The Japanese city of Iga, which is about 280 miles from Tokyo in central Japan, claims to be the birthplace of the ninja.
Apart from Japan’s demographic crisis, the country is facing another, lesser-known and not so harmful – Japan does not have enough ninjas.
Business Insider reports that in an episode of NPR’s “Planet Money” podcast, Sally Herships visited Iga, a small city in central Japan that claims to be the birthplace of the ninja.
The annual ninja festival brings them about 30,000 tourists.
However, Iga is suffering from depopulation. “It’s facing a shortage of those two key things you need to keep an economy humming: stuff to sell and people to buy the stuff,” Herships’ co-host Stacey Vanek Smith says.
According to the publisher, the city is also losing young people who don’t want to live in the rural countryside. To revive the local economy, the mayor of Iga, Sakae Okamoto, is promoting the city’s ninja heritage with the aim of drawing more tourists.
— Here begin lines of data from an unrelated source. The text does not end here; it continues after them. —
(** Substituting a prefix: the result, or why there is none. *)
Lemma substitute_exact p q n cs ds ns : denotes p cs -> denotes q ds -> denotes n ns ->
  match SubstitutePathPrefix p q n with
  | inl error => (error = EINVAL /\ ~ exists s, cs = ds ++ s) \/
      (error = ENAMETOOLONG /\ exists s, cs = ds ++ s /\ (HOOKSELF_PATH_CAPACITY <= length (render (ns ++ s)))%nat)
  | inr out => exists s, cs = ds ++ s /\ out = render (ns ++ s) /\ denotes (render (ns ++ s)) (ns ++ s)
  end.
Proof.
  intros Hp Hq Hn. unfold SubstitutePathPrefix.
  rewrite (denotes_length p cs Hp), (denotes_length q ds Hq), (denotes_length n ns Hn).
  destruct (PathPrefixMatches p q (length (render ds))) eqn:Hm; cbn [negb].
  2: { left. split; [done|]. intros Hs. apply (PathPrefixMatches_spec p q cs ds Hp Hq) in Hs. congruence. }
  apply (PathPrefixMatches_spec p q cs ds Hp Hq) in Hm as [s ->]. cbv zeta.
  pose proof (render_rest ds s (proj1 (proj2 Hp))) as Hrest.
  set (suffix := if (length (render ds) =? 1)%nat then _ else _) in *.
  set (L := length (render (ds ++ s))) in *.
  assert (suffix <= L)%nat as Hsuf.
  { unfold suffix. destruct (length (render ds) =? 1)%nat eqn:E1; [destruct (L =? 1)%nat eqn:E2; [done|]|].
    - unfold L. destruct (ds ++ s); simpl; lia.
    - unfold L. destruct ds as [|d ds]; [done|]. cbn [app]. rewrite !render_joined, app_comm_cons, joined_app, length_app by done. lia. }
  rewrite (denotes_char n ns 0 Hn) by lia. rewrite (denotes_char p _ suffix Hp) by done. rewrite (render_char_drop (ds ++ s) suffix), Hrest.
  set (root := bool_decide (ds = [])).
  set (rest := if decide (ds = []) then _ else _) in *.
  assert (rest = if root then drop 1 (joined s) else joined s) as Er by (unfold rest, root; by case_decide; case_bool_decide).
  assert ((suffix <? L)%nat = (0 <? length rest)%nat) as -> by (rewrite <- Hrest, length_drop; fold L; lia).
  set (is_root := (length (render ns) =? 1)%nat && _). set (skip := is_root && _ && _).
  set (suffix' := if skip then S suffix else suffix).
  assert (drop suffix' (render (ds ++ s)) = if skip then drop 1 rest else rest) as Hrest'.
  { unfold suffix'. destruct skip; [|done]. rewrite <- Hrest, drop_drop. f_equal. lia. }
  assert (suffix' <= L)%nat as Hsuf'.
  { unfold suffix'. destruct skip eqn:Es; [|done]. unfold skip in Es. bool_hyps. rewrite <- Hrest, length_drop in *. fold L in H0. lia. }
  rewrite (denotes_char p _ suffix' Hp) by done. rewrite (render_char_drop (ds ++ s) suffix'), Hrest'.
  set (rest' := if skip then drop 1 rest else rest) in *.
  assert ((suffix' <? L)%nat = (0 <? length rest')%nat) as -> by (rewrite <- Hrest', length_drop; fold L; lia).
  set (separator := negb is_root && _ && _).
  assert (L - suffix' = length rest')%nat as -> by (rewrite <- Hrest', length_drop; done).
  rewrite (denotes_bytes n ns 0 _ Hn) by lia. rewrite (denotes_bytes p _ suffix' _ Hp) by (rewrite <- Hrest', length_drop; fold L; lia).
  rewrite Hrest', drop_0, !firstn_all.
  pose proof (substitute_text ns s rest root (proj1 (proj2 Hn)) (proj2 (proj1 (Forall_app _ _ _) (proj1 (proj2 Hp)))) Er) as Ht.
  cbv zeta in Ht. fold is_root skip rest' separator in Ht.
  assert (Forall component (ns ++ s)) as Hc.
  { apply Forall_app. split; [apply Hn|]. by apply (Forall_app _ ds s), Hp. }
  assert (length (render ns) + (if separator then 1 else 0) + length rest' = length (render (ns ++ s)))%nat as ->
    by (rewrite <- Ht, !length_app; by destruct separator; simpl; lia).
  destruct (HOOKSELF_PATH_CAPACITY <? length (render (ns ++ s)) + 1)%nat eqn:Hcap.
  - right. split; [done|]. exists s. split; [done|]. lia.
  - exists s. split; [done|]. split; [exact Ht|]. apply denotes_render; [done|lia].
Qed.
“This job does have a lot to offer,” Herships explains. “First of all, the pay is quite competitive. Today, ninjas can earn anything from $23,000 to about $85,000 – which is a really solid salary, and in fact, a lot more than real ninjas used to earn in medieval Japan.”
Iga needs to attract labor forces to work and live in the rural city as the ninja tourism scheme is extended.
As they’re not seeking bonafide ninjas to run around cutting off heads with swords future workers need to know the next: “Ninja is not an inheritable class. Without severe training, nobody could become a ninja. That’s why they have silently disappeared in history,” Sugako Nakagawa, the curator of the local ninja museum, told Reuters in 2008.
For today things aren’t bettering. As a whole Iga attracted just 43 new young residents last year while alone lost 1,000 residents.